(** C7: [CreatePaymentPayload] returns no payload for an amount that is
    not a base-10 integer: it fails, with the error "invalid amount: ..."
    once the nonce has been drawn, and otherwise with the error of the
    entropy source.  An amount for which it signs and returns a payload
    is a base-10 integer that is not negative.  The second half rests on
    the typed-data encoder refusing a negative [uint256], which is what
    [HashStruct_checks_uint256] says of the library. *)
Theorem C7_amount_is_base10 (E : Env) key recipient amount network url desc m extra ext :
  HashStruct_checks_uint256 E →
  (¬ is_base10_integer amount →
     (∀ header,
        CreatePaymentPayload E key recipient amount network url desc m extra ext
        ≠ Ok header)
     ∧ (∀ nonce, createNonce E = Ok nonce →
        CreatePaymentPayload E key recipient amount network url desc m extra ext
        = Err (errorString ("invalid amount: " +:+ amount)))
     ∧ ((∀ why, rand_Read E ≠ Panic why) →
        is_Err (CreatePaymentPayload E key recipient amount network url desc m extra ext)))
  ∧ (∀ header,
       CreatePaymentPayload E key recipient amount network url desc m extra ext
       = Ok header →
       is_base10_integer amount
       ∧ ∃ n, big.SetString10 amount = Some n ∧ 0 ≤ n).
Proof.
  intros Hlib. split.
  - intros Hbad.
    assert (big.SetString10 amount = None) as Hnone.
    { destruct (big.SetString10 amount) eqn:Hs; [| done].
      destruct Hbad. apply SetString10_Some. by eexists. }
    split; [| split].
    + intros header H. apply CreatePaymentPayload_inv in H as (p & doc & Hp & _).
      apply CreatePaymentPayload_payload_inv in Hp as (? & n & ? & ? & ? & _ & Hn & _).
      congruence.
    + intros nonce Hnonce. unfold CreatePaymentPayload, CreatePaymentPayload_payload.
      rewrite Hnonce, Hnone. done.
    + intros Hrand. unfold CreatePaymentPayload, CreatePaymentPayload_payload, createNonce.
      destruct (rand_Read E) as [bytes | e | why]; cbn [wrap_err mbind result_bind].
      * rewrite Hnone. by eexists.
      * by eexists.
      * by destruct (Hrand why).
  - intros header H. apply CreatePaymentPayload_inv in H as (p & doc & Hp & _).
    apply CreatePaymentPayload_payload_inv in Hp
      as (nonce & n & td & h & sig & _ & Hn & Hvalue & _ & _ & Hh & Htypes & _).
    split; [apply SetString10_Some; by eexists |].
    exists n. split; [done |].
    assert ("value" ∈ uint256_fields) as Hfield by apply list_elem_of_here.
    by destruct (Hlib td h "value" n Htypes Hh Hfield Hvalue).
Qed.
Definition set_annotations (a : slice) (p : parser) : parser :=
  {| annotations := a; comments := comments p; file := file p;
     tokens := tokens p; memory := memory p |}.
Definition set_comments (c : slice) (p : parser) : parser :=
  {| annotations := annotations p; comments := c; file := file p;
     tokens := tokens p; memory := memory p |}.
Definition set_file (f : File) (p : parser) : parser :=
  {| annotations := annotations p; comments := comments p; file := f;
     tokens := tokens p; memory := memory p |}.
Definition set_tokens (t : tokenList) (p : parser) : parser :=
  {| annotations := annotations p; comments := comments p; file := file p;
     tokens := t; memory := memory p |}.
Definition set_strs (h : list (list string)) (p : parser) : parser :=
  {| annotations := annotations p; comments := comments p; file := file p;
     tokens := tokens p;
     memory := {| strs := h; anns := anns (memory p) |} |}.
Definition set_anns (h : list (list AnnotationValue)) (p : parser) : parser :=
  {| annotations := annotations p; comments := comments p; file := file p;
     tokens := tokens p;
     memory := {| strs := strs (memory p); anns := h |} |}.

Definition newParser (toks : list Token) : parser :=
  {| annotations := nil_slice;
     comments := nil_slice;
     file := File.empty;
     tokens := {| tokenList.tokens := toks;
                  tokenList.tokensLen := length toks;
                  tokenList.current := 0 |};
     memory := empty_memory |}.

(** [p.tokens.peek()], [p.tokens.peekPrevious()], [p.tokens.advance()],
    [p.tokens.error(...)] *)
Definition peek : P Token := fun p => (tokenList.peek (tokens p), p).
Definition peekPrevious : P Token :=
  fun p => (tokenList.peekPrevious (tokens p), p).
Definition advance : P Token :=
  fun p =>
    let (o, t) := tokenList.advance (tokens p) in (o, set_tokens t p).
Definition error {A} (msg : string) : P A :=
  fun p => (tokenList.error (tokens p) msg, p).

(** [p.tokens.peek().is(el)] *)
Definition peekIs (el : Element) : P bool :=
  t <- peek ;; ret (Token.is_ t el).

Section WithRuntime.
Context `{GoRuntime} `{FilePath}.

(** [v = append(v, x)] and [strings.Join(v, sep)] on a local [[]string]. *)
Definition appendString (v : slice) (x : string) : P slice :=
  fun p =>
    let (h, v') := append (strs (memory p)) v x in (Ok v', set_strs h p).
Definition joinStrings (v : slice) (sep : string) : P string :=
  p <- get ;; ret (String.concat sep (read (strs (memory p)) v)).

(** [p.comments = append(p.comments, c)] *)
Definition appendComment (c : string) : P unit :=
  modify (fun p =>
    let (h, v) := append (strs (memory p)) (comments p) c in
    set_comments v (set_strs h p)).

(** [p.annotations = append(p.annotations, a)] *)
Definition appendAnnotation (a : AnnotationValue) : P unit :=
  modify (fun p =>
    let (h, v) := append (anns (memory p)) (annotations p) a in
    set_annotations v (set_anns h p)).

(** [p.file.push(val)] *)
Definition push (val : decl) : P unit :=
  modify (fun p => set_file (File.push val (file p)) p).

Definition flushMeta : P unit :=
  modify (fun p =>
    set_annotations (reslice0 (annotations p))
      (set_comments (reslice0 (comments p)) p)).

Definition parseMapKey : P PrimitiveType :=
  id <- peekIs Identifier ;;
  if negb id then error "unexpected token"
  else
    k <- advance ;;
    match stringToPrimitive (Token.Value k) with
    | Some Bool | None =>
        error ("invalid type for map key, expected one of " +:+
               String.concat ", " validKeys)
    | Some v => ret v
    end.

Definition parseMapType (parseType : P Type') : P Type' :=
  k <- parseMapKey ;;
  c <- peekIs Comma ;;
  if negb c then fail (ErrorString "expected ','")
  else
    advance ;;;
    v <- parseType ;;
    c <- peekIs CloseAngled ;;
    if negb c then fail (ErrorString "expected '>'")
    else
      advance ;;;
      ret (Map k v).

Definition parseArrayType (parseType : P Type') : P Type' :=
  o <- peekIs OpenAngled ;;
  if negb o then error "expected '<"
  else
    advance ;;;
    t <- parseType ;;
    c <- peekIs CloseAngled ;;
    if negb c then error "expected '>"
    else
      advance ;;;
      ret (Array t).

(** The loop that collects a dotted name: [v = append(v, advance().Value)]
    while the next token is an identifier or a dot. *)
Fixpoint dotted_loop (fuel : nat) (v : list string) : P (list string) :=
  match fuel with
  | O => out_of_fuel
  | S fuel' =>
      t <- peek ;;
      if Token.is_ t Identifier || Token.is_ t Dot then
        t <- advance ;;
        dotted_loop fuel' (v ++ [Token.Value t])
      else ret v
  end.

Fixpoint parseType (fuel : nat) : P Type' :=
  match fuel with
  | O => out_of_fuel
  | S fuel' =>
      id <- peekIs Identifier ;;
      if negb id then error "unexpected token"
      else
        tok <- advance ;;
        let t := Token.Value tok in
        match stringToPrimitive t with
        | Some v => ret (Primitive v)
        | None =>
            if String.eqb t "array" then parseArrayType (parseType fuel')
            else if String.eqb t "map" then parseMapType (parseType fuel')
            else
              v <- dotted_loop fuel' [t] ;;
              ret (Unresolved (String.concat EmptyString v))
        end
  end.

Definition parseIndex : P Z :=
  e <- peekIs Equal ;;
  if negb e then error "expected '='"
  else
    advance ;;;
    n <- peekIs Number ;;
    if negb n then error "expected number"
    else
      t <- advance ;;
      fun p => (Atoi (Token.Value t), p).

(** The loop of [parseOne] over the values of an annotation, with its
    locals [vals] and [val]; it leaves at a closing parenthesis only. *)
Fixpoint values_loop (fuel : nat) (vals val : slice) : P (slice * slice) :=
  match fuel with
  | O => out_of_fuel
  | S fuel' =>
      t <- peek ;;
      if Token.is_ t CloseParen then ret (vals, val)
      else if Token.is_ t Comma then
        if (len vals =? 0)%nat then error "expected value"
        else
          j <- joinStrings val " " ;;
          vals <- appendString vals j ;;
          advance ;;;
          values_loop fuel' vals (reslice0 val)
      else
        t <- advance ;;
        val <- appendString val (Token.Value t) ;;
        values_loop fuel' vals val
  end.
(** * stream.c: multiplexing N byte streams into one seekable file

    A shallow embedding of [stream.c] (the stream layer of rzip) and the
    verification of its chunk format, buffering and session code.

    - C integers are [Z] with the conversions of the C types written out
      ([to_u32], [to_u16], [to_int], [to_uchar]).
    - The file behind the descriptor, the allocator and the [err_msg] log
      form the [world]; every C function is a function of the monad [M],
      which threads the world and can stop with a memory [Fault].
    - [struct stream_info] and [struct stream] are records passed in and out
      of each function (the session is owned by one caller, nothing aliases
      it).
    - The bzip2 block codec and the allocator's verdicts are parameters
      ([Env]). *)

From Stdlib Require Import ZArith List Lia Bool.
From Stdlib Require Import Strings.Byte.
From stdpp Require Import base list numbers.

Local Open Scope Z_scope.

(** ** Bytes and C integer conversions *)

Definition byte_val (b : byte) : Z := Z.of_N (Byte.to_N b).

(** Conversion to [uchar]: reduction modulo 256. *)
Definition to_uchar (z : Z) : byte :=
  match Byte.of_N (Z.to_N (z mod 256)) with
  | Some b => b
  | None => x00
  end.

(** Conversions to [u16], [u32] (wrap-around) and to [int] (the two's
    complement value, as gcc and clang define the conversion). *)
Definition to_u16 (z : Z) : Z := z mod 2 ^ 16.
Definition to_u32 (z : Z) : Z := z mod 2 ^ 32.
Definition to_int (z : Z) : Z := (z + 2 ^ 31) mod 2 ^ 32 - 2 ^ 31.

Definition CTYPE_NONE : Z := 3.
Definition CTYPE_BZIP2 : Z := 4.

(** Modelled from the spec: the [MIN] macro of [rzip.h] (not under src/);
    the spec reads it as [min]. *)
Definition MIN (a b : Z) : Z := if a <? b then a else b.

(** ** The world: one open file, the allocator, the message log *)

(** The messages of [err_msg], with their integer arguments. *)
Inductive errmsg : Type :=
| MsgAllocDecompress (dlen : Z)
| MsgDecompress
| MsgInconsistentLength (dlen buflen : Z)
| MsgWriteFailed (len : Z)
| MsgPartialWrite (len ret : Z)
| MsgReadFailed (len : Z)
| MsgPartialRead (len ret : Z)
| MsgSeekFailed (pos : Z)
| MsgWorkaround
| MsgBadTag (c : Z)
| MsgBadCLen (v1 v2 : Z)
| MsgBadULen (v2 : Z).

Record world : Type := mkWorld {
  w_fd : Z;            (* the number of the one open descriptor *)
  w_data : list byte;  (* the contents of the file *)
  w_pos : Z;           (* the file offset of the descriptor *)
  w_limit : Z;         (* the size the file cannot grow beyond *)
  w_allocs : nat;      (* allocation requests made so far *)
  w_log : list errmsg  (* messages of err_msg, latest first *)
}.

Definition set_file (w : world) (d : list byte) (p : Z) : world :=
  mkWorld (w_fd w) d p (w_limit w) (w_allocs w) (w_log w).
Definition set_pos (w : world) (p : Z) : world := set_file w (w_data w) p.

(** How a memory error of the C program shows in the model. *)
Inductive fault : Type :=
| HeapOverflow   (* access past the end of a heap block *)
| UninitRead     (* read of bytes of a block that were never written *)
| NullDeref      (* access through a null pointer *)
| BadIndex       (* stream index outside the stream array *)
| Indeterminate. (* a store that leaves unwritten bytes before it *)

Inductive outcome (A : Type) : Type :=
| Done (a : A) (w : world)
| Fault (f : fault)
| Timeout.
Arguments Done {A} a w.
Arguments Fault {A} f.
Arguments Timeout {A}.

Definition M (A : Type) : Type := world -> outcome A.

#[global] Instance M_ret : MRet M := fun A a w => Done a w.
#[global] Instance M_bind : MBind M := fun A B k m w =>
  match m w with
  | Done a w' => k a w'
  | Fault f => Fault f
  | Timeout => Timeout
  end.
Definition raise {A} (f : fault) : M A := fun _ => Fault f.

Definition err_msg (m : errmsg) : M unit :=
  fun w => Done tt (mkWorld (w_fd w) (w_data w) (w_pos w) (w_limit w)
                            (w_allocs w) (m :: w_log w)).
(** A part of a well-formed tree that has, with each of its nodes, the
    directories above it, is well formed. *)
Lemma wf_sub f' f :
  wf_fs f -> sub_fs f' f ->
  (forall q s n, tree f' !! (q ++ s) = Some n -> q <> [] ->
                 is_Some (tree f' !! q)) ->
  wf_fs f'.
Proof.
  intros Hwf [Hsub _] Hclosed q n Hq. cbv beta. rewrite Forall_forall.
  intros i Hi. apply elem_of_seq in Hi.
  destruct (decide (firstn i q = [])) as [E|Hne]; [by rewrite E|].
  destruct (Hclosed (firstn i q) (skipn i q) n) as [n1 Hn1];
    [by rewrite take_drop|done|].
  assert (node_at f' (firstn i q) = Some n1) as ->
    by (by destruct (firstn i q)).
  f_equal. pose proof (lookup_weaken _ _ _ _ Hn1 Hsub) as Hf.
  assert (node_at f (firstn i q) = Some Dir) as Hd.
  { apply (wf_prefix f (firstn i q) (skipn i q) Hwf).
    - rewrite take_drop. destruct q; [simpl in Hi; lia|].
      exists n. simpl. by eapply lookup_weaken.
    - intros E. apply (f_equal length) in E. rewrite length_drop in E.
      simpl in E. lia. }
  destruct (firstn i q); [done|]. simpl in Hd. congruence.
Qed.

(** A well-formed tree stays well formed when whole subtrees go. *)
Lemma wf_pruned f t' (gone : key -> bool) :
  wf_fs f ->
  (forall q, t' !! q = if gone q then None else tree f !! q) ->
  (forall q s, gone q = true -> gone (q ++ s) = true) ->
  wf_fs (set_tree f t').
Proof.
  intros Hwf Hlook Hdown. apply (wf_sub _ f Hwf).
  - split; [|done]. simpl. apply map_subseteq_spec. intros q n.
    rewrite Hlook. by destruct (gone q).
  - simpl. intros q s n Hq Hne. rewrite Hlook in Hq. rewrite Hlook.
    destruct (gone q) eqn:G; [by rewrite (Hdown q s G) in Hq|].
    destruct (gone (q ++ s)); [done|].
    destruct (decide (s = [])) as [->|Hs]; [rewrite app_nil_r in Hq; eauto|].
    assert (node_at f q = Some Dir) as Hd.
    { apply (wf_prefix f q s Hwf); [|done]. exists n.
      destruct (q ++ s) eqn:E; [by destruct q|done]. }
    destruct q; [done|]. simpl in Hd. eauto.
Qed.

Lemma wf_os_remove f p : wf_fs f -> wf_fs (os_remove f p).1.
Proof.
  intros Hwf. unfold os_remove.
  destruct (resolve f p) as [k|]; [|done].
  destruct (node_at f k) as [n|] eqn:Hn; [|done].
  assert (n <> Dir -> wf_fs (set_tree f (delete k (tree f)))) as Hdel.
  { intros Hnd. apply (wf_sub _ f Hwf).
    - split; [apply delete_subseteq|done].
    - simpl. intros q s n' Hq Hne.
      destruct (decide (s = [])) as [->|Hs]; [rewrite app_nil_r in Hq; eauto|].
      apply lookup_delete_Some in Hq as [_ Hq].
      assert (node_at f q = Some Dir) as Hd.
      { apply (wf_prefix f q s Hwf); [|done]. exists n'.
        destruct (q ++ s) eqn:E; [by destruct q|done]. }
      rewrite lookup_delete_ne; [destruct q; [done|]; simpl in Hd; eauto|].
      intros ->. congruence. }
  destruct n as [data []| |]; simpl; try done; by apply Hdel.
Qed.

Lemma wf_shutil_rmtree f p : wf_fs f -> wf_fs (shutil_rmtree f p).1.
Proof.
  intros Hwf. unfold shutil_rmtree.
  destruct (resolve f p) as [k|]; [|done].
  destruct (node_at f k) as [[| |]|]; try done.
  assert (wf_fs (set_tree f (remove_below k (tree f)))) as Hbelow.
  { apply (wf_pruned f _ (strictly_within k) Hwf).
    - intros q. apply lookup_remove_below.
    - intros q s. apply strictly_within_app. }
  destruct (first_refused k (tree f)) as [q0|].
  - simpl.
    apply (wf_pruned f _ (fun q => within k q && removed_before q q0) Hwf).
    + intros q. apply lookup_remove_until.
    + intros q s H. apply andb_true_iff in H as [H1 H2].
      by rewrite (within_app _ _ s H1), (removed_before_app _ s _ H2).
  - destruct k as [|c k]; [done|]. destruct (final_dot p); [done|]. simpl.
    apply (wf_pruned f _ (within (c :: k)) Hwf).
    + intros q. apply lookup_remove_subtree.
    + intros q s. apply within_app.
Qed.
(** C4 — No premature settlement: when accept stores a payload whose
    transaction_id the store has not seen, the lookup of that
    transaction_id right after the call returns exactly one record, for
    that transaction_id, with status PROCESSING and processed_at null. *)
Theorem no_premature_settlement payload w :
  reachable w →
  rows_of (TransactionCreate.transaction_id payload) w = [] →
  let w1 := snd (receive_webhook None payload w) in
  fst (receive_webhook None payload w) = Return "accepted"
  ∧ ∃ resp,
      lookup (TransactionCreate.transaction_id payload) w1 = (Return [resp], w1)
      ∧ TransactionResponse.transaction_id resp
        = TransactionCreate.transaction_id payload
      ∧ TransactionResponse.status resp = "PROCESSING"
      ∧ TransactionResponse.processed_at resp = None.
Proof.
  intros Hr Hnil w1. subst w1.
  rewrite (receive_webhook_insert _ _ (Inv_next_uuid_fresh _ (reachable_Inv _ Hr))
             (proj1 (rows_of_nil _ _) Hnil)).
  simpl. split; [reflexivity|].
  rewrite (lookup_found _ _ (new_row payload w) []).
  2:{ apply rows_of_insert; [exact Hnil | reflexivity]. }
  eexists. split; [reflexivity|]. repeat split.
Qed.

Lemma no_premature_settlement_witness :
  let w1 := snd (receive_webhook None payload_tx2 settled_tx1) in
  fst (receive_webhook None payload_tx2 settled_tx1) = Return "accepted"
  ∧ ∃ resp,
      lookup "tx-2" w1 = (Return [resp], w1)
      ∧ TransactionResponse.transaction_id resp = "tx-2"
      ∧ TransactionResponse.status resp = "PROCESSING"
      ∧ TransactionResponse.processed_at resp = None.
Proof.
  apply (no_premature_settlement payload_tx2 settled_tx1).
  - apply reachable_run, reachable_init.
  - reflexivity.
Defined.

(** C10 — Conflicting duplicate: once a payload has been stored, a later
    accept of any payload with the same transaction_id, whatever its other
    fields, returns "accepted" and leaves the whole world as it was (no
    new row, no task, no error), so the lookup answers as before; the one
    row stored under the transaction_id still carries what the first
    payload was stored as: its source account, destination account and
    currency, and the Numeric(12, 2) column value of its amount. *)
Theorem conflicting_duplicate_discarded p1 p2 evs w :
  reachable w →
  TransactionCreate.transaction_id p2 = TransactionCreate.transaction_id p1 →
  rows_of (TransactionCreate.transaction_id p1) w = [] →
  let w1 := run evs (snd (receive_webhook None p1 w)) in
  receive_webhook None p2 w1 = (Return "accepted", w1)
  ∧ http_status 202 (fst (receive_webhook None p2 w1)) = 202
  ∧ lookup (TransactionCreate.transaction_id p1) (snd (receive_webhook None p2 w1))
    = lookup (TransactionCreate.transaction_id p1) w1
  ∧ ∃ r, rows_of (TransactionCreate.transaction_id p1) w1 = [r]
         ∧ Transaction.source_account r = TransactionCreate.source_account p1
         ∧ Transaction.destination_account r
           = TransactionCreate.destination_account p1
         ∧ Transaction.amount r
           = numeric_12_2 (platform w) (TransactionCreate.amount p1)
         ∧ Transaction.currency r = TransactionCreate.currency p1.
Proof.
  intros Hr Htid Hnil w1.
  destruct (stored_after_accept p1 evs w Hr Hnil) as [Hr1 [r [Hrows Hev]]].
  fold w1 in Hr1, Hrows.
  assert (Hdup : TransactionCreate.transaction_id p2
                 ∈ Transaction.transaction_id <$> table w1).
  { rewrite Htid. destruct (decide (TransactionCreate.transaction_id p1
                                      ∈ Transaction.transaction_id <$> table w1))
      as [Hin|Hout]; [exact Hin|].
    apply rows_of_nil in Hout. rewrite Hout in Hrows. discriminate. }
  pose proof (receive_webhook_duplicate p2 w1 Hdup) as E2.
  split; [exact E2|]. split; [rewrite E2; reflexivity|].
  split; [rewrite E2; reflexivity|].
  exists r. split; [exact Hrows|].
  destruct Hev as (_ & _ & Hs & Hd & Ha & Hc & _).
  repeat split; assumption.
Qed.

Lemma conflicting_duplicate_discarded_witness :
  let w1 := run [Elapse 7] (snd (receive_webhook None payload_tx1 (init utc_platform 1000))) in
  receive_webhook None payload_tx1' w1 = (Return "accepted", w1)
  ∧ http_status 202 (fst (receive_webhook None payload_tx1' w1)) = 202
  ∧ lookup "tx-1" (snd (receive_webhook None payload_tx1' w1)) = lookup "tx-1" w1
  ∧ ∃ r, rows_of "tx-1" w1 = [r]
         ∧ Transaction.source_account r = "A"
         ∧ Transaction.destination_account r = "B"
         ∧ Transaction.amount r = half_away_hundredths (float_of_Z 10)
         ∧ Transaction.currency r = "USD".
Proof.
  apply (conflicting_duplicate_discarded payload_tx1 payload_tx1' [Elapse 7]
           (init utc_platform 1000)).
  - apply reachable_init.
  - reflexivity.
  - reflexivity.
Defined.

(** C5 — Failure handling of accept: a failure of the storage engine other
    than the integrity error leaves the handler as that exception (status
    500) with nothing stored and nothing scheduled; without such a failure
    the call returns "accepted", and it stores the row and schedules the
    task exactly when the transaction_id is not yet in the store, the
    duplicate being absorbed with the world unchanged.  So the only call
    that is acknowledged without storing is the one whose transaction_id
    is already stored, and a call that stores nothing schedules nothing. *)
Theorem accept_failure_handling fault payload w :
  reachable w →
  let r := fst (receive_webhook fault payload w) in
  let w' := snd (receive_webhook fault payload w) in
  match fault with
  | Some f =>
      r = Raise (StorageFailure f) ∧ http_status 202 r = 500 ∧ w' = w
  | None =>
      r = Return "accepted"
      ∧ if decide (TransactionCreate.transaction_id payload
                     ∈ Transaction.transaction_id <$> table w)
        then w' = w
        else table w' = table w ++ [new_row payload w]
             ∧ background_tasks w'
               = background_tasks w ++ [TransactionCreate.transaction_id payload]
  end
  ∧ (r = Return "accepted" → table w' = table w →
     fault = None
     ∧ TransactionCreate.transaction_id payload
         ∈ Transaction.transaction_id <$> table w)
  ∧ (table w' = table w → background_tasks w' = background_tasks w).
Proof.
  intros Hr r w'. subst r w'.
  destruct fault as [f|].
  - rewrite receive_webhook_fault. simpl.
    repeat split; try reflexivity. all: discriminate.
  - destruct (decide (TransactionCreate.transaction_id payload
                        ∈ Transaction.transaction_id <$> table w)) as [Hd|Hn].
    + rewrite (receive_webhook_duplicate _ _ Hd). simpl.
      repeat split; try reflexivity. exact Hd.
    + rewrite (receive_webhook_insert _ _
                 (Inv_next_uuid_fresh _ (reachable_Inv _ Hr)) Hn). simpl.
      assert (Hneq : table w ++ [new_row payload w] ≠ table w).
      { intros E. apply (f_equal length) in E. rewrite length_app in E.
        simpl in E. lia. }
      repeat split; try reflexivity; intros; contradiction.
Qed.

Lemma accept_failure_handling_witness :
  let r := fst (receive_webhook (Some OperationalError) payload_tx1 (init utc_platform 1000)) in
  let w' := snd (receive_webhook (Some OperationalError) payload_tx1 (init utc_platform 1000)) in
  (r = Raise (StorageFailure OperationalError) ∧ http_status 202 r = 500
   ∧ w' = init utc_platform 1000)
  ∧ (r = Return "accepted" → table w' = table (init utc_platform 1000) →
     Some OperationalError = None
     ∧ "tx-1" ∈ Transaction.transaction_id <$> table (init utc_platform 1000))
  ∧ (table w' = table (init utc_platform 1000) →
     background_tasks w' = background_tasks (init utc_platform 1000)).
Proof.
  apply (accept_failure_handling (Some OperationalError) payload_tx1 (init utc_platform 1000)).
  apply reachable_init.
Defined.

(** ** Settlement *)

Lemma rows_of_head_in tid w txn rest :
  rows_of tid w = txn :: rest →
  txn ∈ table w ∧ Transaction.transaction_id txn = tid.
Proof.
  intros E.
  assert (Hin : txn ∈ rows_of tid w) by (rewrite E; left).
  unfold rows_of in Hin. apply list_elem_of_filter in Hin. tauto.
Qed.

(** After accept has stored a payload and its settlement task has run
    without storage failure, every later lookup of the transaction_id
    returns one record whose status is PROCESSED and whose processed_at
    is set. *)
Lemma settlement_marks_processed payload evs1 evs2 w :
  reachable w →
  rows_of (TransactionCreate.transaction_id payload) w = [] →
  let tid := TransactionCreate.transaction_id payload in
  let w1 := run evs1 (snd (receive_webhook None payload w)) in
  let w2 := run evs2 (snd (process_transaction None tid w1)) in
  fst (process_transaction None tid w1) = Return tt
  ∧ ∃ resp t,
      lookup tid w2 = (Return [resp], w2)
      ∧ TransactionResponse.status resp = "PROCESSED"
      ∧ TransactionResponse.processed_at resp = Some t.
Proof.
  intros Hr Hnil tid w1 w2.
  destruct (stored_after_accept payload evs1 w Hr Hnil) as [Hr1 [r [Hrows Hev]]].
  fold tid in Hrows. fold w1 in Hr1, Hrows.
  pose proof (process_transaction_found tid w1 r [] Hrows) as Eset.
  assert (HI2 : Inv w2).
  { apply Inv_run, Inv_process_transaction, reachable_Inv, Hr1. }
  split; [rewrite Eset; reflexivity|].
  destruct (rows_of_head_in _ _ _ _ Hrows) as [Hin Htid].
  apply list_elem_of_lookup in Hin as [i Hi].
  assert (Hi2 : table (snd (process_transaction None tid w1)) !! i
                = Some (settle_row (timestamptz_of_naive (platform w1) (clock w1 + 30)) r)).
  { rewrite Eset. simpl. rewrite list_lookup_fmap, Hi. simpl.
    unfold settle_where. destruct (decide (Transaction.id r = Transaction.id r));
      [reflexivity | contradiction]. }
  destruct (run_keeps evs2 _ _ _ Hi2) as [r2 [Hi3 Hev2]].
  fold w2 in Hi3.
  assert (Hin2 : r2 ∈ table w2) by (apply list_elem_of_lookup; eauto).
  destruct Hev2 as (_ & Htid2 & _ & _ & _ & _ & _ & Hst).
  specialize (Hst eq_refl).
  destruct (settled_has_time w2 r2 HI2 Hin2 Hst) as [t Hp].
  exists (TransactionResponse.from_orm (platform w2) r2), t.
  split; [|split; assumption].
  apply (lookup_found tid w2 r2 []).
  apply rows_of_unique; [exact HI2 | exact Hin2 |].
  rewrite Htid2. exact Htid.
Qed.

● ● ●

--- What is needed ---
Word for word, set down the lines from the beginning of the records through the line that holds "is a base-10". Leave out the rest.

--- Worked solution ---
(** C7: [CreatePaymentPayload] returns no payload for an amount that is
    not a base-10 integer: it fails, with the error "invalid amount: ..."
    once the nonce has been drawn, and otherwise with the error of the
    entropy source.  An amount for which it signs and returns a payload
    is a base-10 integer that is not negative.  The second half rests on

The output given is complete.